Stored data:
━━━

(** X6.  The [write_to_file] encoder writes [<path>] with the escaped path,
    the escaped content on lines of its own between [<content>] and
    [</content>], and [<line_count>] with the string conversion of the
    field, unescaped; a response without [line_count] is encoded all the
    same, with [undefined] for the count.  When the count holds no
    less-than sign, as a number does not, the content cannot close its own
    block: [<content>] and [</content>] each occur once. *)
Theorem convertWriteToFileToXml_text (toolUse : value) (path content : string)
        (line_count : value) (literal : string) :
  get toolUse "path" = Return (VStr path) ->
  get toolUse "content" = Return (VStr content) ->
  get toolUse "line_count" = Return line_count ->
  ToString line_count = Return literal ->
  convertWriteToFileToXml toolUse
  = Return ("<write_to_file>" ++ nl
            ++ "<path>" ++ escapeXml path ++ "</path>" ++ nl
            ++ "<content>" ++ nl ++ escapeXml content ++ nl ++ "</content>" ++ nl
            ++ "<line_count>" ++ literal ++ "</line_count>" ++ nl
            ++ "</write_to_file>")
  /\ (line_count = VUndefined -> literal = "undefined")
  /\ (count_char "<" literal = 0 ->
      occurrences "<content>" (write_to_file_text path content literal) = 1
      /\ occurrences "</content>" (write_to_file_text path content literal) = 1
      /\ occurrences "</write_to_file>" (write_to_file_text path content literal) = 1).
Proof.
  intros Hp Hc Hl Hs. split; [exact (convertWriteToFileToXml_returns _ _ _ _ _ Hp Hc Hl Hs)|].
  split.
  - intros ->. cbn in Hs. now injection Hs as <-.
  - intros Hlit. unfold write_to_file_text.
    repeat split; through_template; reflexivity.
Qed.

━━━

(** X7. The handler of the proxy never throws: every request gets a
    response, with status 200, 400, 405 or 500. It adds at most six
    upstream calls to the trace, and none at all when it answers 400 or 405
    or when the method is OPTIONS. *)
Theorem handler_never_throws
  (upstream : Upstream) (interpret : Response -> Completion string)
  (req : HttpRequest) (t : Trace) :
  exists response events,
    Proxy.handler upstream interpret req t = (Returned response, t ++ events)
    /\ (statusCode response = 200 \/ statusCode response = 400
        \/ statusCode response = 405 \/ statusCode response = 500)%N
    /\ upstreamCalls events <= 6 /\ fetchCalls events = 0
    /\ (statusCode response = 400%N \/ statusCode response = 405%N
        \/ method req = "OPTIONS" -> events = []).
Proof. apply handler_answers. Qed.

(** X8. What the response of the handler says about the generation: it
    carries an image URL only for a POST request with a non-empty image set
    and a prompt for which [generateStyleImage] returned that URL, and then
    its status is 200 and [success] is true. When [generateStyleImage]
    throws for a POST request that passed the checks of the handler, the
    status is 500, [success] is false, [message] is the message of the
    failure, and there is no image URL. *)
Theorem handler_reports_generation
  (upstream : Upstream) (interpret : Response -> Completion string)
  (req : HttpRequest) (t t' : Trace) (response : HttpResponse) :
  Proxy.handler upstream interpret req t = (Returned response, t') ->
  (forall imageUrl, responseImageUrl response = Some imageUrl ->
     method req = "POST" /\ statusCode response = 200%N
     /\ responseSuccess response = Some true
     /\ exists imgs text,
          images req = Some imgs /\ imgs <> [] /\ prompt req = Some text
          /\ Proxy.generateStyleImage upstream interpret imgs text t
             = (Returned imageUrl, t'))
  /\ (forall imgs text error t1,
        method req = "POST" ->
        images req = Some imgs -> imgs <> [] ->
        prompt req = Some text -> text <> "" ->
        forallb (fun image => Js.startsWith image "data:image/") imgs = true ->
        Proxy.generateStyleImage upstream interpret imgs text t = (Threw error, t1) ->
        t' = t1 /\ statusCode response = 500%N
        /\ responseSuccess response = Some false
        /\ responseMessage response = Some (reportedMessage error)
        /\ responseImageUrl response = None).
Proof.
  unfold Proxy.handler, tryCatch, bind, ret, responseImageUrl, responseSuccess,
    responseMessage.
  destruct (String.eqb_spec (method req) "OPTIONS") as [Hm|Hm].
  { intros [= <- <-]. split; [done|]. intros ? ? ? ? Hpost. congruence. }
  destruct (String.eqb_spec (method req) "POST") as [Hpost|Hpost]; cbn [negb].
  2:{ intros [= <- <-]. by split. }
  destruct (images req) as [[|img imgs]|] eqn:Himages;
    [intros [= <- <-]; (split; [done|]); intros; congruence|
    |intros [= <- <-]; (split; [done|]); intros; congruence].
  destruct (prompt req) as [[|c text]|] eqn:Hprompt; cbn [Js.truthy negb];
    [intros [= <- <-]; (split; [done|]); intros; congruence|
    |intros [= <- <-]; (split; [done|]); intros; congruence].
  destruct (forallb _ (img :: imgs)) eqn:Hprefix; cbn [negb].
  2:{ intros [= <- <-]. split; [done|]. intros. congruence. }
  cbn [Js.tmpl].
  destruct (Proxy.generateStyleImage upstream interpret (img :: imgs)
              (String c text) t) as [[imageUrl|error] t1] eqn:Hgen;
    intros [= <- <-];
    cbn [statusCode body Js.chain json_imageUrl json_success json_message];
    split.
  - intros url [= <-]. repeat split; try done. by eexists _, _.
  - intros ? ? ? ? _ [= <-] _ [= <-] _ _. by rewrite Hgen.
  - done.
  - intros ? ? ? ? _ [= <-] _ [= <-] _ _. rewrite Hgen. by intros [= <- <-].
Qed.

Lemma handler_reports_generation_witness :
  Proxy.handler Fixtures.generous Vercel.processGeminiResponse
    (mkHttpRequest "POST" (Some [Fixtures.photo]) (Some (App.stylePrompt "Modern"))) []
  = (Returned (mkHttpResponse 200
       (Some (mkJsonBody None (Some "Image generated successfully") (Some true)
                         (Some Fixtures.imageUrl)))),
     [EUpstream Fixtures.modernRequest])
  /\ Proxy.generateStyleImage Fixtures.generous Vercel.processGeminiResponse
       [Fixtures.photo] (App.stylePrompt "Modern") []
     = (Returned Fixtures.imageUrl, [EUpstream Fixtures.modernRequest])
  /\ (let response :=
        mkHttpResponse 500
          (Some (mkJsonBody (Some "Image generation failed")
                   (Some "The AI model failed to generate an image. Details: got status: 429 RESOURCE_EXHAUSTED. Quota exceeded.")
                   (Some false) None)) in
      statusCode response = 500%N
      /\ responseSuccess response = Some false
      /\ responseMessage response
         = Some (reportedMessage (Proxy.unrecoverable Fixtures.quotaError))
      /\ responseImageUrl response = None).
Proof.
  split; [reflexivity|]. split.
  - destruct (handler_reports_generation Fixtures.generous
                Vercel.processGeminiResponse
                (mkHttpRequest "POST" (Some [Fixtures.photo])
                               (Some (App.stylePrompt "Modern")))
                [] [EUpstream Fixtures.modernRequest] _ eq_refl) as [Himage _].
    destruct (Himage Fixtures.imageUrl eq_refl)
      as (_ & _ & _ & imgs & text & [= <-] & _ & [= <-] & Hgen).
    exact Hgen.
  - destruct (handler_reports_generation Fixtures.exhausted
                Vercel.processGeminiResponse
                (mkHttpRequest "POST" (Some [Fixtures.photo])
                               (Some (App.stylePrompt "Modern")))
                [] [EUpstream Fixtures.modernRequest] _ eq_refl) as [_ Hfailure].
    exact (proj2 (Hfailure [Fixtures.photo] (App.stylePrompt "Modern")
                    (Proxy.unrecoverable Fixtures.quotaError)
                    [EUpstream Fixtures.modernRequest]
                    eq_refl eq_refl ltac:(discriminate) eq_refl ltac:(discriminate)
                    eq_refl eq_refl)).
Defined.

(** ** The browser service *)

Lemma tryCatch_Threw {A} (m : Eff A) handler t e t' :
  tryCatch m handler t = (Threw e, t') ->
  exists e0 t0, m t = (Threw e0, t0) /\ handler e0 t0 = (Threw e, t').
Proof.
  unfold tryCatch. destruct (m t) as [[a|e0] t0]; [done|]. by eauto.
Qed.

━━━

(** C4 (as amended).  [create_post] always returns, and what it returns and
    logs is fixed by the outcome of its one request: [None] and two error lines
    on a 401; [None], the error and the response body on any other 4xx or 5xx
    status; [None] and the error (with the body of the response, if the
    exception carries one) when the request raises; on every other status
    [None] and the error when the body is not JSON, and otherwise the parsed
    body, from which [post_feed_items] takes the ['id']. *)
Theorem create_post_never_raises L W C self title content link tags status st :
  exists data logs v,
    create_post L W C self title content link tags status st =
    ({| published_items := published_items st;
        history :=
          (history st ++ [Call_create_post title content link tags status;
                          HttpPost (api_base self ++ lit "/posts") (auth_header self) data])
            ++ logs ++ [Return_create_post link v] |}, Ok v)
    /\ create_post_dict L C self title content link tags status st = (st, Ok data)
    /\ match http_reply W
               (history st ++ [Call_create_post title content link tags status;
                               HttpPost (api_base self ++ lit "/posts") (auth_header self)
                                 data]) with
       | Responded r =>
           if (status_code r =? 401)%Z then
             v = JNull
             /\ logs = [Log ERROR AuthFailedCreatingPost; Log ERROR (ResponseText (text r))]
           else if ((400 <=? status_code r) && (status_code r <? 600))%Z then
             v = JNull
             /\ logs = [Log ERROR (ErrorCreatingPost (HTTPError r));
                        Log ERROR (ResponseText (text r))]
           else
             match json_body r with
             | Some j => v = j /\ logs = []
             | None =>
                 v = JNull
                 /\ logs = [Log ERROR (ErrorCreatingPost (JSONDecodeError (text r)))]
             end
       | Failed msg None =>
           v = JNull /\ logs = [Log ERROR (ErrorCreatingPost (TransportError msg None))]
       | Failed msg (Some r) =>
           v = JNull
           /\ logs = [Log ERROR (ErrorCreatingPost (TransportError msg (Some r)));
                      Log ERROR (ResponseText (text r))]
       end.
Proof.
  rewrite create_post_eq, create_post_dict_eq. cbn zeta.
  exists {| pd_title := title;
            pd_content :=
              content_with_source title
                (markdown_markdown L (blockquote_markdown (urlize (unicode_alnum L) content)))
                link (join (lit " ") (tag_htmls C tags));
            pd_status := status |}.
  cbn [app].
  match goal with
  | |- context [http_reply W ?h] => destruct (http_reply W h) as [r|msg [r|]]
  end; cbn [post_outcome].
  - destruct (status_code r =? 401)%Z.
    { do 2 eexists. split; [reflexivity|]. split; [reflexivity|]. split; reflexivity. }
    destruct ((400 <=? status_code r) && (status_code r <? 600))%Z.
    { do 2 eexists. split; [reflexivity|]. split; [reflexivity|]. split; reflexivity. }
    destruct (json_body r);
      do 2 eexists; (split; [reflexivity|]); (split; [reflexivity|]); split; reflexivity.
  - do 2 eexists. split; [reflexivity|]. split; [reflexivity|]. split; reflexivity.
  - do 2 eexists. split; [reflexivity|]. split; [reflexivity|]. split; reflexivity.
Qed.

━━━

● WORK TASK:
Where the data above reaches the line holding "throws for a", begin printing, and stop after the line holding "(forall imageUrl, responseImageUrl". Each line must be reproduced exactly, with nothing else added.

● RESULT BELOW:
    throws for a POST request that passed the checks of the handler, the
    status is 500, [success] is false, [message] is the message of the
    failure, and there is no image URL. *)
Theorem handler_reports_generation
  (upstream : Upstream) (interpret : Response -> Completion string)
  (req : HttpRequest) (t t' : Trace) (response : HttpResponse) :
  Proxy.handler upstream interpret req t = (Returned response, t') ->
  (forall imageUrl, responseImageUrl response = Some imageUrl ->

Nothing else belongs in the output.